# Exercise
Copy each line of the records below that mentions the word "RpmaConn".

Segment Start: Records for this exercise

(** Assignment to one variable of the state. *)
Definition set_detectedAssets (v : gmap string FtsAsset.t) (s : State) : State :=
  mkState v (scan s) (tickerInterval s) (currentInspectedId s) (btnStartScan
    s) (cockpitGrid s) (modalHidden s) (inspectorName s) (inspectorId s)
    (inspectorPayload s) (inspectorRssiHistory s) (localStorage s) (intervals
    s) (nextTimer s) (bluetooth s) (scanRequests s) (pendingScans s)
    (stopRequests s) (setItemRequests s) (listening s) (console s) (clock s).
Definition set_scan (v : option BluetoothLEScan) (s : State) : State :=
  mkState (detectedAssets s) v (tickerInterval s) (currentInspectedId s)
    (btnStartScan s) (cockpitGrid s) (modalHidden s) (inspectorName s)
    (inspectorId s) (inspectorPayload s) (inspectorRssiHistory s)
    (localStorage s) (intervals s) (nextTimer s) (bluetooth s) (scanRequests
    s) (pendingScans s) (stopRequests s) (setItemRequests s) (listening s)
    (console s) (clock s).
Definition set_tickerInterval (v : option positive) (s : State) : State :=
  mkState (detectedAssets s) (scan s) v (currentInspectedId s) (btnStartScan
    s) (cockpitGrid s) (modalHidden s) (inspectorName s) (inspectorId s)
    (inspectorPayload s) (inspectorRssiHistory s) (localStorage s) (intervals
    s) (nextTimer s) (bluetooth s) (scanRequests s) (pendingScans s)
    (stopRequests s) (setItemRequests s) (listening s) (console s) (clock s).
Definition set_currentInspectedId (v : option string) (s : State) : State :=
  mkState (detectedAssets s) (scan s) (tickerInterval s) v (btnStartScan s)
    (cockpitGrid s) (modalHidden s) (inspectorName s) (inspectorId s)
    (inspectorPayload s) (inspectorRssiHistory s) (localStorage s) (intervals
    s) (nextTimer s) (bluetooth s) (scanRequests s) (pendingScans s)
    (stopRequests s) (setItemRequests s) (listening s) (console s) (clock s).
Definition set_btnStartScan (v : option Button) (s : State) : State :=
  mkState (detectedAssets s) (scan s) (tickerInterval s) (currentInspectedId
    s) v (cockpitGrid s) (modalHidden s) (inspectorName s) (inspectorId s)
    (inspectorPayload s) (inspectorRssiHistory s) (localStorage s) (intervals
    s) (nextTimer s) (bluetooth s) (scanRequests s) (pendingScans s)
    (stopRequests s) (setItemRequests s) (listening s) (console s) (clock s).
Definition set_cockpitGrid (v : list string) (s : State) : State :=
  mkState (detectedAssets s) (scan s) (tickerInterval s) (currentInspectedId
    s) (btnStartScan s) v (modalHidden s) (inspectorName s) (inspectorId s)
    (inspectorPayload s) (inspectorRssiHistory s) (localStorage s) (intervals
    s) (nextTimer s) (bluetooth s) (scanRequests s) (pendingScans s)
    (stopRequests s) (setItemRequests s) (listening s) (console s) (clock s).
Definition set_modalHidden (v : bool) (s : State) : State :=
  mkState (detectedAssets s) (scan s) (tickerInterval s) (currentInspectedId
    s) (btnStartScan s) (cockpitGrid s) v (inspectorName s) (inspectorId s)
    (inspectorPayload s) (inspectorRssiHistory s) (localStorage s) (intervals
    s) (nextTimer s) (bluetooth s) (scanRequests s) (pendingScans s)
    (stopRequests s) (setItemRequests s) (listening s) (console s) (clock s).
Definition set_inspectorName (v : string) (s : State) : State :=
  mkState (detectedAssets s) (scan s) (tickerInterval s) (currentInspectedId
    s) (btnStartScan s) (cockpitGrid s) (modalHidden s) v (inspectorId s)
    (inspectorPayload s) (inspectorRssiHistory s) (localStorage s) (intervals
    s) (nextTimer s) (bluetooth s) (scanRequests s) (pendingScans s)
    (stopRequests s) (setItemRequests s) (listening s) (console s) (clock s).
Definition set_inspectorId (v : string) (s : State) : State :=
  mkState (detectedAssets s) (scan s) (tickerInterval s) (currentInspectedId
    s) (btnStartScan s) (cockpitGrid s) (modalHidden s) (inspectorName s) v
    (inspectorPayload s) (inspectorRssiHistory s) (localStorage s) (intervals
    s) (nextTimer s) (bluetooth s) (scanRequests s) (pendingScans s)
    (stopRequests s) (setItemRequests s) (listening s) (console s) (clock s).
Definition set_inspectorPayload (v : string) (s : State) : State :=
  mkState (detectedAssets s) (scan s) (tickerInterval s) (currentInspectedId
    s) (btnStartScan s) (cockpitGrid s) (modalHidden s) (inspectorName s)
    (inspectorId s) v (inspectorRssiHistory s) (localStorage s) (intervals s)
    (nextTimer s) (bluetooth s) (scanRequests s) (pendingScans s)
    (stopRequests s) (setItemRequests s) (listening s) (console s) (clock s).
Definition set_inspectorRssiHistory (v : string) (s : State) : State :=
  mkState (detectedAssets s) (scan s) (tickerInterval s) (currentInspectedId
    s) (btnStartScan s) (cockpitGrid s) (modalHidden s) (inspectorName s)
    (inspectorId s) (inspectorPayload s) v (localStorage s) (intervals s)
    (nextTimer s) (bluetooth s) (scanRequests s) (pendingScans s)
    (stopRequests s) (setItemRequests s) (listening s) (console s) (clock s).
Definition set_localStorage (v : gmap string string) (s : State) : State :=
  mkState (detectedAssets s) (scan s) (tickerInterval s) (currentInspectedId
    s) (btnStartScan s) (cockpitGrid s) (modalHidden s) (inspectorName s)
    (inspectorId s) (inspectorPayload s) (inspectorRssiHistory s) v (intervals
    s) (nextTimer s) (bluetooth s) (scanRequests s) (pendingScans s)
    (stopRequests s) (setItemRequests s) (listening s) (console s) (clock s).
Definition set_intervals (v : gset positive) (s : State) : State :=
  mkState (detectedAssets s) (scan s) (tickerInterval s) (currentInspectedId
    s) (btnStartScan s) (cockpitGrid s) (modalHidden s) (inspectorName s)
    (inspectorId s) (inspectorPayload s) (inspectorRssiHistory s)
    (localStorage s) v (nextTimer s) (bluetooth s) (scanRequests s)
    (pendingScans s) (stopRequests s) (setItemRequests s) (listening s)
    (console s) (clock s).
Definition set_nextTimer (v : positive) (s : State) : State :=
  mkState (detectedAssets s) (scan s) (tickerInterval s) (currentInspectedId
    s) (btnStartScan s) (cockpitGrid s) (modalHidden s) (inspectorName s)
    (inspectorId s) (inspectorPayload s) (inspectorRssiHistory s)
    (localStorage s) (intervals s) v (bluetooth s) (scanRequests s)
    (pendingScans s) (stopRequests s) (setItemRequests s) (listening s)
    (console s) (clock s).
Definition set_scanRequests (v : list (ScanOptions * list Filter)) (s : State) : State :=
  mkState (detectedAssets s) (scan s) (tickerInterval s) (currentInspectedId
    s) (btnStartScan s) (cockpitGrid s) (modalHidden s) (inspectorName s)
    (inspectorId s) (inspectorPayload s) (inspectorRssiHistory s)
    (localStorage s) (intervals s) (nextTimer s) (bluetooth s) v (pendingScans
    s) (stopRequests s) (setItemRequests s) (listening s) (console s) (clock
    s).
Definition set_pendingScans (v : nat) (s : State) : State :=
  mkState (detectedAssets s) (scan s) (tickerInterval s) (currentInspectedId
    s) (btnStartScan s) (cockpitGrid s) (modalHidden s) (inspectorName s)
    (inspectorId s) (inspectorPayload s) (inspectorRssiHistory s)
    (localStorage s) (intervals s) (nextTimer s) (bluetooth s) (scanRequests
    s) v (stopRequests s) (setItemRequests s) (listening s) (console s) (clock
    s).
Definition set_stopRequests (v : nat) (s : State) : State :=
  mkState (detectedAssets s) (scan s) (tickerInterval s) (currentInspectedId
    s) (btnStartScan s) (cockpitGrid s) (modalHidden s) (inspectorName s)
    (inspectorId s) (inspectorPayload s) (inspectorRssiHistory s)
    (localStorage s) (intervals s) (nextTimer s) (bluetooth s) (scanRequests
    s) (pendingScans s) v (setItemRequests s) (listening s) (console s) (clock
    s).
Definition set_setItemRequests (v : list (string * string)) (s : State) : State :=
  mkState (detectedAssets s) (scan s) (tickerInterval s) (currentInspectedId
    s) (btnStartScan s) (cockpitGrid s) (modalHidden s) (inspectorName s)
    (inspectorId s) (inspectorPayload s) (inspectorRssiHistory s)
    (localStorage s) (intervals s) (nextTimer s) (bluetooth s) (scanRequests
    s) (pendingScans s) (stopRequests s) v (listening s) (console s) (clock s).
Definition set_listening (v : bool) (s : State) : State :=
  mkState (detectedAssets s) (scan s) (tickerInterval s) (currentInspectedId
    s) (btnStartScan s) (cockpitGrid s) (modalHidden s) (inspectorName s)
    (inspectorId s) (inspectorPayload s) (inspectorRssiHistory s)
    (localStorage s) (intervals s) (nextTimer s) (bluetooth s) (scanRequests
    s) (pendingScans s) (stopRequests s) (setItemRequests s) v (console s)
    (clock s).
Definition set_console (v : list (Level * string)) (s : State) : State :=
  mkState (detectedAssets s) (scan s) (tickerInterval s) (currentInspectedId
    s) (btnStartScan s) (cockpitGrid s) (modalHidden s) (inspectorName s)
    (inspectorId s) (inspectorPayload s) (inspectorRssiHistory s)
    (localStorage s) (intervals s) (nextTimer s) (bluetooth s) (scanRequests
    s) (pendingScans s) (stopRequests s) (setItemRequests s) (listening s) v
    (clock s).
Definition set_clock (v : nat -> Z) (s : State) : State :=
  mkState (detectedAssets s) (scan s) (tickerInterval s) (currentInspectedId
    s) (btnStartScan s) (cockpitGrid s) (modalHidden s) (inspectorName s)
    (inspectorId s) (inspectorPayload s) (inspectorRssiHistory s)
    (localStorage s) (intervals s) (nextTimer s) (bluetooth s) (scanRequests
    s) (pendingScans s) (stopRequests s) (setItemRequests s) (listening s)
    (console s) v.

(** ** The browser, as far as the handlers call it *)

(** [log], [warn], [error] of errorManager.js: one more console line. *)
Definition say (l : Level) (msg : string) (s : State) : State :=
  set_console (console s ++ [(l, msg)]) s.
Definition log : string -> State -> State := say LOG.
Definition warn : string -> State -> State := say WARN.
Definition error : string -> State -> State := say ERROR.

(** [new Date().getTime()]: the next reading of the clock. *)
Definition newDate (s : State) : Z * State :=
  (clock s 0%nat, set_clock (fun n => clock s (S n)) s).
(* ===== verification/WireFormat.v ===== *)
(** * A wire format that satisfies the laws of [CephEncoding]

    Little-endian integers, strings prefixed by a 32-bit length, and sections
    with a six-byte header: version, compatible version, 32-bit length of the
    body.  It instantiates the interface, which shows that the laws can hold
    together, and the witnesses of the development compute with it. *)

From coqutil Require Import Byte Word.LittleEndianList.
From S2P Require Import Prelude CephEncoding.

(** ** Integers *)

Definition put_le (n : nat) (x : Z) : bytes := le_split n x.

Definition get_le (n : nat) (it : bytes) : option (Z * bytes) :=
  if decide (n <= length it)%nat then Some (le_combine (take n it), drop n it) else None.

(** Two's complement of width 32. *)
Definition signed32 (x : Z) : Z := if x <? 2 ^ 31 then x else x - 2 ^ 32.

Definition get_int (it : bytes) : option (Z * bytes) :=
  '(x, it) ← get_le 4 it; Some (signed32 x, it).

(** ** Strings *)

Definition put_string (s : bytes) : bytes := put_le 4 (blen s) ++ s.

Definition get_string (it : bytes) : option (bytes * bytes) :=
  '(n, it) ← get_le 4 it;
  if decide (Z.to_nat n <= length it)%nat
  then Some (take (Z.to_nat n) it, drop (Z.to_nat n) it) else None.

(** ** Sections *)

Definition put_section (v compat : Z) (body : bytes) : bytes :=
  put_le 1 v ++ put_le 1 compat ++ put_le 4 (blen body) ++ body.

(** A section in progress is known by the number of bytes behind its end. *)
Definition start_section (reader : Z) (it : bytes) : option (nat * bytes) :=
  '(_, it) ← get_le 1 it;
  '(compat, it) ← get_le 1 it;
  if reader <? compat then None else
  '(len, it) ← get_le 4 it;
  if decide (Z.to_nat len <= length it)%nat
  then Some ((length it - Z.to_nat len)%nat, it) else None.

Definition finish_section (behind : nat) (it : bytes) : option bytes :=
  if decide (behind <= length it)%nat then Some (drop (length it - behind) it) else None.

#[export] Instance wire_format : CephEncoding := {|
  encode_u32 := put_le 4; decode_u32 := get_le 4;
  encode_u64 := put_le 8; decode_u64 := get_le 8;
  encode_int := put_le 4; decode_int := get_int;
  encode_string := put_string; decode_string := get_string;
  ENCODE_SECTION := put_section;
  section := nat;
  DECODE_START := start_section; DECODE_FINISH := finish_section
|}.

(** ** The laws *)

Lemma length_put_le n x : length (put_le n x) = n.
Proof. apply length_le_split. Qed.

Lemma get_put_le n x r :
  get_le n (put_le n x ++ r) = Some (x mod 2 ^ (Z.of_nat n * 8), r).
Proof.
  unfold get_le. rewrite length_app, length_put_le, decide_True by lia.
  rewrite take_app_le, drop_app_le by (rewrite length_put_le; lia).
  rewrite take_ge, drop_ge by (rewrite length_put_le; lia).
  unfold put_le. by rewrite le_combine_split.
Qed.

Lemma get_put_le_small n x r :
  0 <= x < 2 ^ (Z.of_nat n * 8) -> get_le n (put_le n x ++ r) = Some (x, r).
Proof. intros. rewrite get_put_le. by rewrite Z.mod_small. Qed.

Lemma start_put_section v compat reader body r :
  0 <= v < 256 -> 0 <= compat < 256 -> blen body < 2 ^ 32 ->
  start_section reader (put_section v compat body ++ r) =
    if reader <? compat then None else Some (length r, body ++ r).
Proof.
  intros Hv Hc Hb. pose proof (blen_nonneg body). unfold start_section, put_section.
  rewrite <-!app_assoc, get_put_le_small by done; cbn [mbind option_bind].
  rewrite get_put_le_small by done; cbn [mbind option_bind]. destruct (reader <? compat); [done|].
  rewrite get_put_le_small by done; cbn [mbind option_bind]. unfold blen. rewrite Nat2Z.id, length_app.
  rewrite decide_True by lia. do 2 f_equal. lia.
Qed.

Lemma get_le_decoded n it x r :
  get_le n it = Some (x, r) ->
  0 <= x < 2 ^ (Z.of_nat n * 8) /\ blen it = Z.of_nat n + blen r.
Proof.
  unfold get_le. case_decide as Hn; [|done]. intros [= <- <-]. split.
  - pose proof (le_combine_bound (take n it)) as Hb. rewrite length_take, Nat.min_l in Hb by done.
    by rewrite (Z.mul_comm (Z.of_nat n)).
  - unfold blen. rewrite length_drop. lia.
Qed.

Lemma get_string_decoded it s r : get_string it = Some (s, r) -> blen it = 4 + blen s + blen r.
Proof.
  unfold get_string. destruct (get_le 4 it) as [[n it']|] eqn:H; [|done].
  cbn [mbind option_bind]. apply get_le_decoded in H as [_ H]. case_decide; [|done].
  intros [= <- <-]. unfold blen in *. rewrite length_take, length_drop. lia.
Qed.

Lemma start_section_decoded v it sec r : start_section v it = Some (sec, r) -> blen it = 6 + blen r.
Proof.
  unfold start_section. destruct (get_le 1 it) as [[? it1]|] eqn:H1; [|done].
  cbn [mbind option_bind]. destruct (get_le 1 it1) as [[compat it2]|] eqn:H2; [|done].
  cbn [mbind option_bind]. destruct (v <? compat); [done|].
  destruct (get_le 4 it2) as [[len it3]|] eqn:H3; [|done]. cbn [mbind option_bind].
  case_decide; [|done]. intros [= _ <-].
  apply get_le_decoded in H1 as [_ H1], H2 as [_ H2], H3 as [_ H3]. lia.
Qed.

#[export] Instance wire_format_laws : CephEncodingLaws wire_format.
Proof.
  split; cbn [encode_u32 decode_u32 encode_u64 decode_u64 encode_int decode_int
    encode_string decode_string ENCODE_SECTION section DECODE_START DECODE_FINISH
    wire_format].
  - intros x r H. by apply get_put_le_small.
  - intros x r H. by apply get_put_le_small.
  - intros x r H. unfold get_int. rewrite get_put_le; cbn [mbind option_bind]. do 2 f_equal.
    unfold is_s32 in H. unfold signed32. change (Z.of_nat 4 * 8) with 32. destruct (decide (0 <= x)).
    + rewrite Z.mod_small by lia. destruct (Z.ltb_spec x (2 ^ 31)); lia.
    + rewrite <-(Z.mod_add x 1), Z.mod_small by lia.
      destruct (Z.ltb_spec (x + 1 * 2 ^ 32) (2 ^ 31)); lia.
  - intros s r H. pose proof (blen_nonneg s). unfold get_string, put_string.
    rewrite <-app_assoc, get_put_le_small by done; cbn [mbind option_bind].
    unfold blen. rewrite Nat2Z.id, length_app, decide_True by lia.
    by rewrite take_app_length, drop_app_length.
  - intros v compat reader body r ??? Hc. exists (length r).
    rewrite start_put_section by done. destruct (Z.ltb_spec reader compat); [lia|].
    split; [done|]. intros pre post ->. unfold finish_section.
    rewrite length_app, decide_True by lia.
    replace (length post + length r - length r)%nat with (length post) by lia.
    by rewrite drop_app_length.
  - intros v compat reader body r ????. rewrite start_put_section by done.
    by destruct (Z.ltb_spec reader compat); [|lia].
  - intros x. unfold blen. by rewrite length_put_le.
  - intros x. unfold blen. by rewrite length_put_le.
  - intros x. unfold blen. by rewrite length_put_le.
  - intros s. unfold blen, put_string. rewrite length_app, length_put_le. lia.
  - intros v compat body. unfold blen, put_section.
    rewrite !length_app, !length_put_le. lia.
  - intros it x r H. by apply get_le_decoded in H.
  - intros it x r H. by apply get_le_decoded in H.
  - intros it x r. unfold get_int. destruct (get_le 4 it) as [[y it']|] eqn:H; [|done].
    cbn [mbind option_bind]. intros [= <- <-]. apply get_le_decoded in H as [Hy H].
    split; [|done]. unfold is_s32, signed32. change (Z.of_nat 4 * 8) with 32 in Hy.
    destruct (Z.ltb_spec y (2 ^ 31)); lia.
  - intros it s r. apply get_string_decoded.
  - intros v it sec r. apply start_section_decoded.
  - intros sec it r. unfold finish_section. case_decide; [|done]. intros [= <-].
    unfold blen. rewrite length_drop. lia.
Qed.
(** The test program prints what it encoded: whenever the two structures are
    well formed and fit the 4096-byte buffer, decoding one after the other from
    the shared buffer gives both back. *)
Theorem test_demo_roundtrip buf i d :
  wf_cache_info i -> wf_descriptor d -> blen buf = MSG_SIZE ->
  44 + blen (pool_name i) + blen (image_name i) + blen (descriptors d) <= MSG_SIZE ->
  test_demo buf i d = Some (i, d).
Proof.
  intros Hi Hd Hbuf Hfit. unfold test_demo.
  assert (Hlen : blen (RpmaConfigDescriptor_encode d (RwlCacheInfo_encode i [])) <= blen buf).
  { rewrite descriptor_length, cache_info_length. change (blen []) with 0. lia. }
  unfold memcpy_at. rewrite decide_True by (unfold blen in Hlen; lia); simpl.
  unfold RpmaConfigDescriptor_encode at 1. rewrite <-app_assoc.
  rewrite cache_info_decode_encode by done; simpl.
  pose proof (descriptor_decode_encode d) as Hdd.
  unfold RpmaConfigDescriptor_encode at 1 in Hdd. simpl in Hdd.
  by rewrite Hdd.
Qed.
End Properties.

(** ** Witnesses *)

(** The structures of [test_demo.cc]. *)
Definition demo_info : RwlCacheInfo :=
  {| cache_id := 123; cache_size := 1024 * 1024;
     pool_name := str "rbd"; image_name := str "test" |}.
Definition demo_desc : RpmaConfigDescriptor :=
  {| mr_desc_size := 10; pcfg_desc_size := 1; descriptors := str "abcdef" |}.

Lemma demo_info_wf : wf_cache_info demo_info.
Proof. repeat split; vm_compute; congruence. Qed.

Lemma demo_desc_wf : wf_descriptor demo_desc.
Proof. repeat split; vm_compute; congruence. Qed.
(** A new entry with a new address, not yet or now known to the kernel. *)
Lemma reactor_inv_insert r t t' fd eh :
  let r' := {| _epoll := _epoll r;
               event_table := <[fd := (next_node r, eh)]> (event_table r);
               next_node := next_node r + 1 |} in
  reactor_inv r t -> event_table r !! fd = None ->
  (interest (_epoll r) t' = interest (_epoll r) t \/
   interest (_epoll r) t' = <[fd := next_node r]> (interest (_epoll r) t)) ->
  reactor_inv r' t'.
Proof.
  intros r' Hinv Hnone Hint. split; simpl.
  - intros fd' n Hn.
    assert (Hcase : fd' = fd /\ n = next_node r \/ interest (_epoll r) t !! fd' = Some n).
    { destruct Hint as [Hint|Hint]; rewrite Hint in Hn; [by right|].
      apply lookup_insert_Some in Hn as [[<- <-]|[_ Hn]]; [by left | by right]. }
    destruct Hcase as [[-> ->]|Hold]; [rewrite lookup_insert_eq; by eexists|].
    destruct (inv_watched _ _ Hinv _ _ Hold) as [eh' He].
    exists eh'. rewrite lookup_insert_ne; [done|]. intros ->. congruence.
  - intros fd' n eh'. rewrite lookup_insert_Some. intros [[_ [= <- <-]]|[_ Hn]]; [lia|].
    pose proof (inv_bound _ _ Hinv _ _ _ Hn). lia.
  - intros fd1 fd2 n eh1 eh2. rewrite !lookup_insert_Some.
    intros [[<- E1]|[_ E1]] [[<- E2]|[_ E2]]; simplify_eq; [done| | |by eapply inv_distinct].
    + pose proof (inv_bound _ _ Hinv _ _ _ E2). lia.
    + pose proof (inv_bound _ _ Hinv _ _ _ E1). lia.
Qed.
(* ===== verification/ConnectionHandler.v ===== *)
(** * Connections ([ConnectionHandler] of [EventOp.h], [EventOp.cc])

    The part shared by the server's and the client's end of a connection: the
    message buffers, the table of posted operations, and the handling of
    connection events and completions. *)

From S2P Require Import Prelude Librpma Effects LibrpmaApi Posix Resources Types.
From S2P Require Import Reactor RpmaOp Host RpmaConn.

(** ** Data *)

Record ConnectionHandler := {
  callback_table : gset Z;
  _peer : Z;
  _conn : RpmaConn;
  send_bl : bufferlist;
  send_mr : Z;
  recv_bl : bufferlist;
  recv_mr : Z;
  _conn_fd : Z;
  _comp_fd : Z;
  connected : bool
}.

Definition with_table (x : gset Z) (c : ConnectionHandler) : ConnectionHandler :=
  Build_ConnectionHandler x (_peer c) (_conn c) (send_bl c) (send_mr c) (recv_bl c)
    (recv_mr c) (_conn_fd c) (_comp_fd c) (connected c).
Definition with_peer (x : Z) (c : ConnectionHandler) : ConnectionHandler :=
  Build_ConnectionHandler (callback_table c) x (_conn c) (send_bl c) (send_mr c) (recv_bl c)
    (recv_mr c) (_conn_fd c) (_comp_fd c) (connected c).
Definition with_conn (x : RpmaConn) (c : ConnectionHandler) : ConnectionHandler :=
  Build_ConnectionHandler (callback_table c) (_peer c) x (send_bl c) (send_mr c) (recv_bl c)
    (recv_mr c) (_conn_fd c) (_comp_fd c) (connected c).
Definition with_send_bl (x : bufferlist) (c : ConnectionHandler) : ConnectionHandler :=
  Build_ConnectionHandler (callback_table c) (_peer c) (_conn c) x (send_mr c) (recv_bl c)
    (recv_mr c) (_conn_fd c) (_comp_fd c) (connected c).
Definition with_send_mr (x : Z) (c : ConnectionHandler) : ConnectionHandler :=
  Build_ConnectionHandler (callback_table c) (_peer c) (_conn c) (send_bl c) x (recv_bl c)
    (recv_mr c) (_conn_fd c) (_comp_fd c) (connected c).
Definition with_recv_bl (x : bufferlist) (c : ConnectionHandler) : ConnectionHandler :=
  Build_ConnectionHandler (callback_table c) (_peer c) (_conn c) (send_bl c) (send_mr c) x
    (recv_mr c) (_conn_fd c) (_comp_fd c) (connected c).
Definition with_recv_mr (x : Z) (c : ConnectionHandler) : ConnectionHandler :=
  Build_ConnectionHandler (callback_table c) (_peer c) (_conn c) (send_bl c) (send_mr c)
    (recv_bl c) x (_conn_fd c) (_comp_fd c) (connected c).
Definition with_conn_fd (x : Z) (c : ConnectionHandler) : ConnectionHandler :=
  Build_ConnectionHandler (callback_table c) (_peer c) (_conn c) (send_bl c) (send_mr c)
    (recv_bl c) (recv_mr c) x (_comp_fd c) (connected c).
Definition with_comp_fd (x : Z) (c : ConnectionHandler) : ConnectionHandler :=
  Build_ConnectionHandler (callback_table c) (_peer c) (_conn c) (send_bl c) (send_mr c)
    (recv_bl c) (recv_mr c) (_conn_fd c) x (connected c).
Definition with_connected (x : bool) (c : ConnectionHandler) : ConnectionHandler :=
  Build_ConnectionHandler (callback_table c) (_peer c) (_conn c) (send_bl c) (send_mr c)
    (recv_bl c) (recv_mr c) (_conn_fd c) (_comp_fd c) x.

Segment End: Records for this exercise

# Response area
From S2P Require Import Reactor RpmaOp Host RpmaConn.
  _conn : RpmaConn;
Definition with_conn (x : RpmaConn) (c : ConnectionHandler) : ConnectionHandler :=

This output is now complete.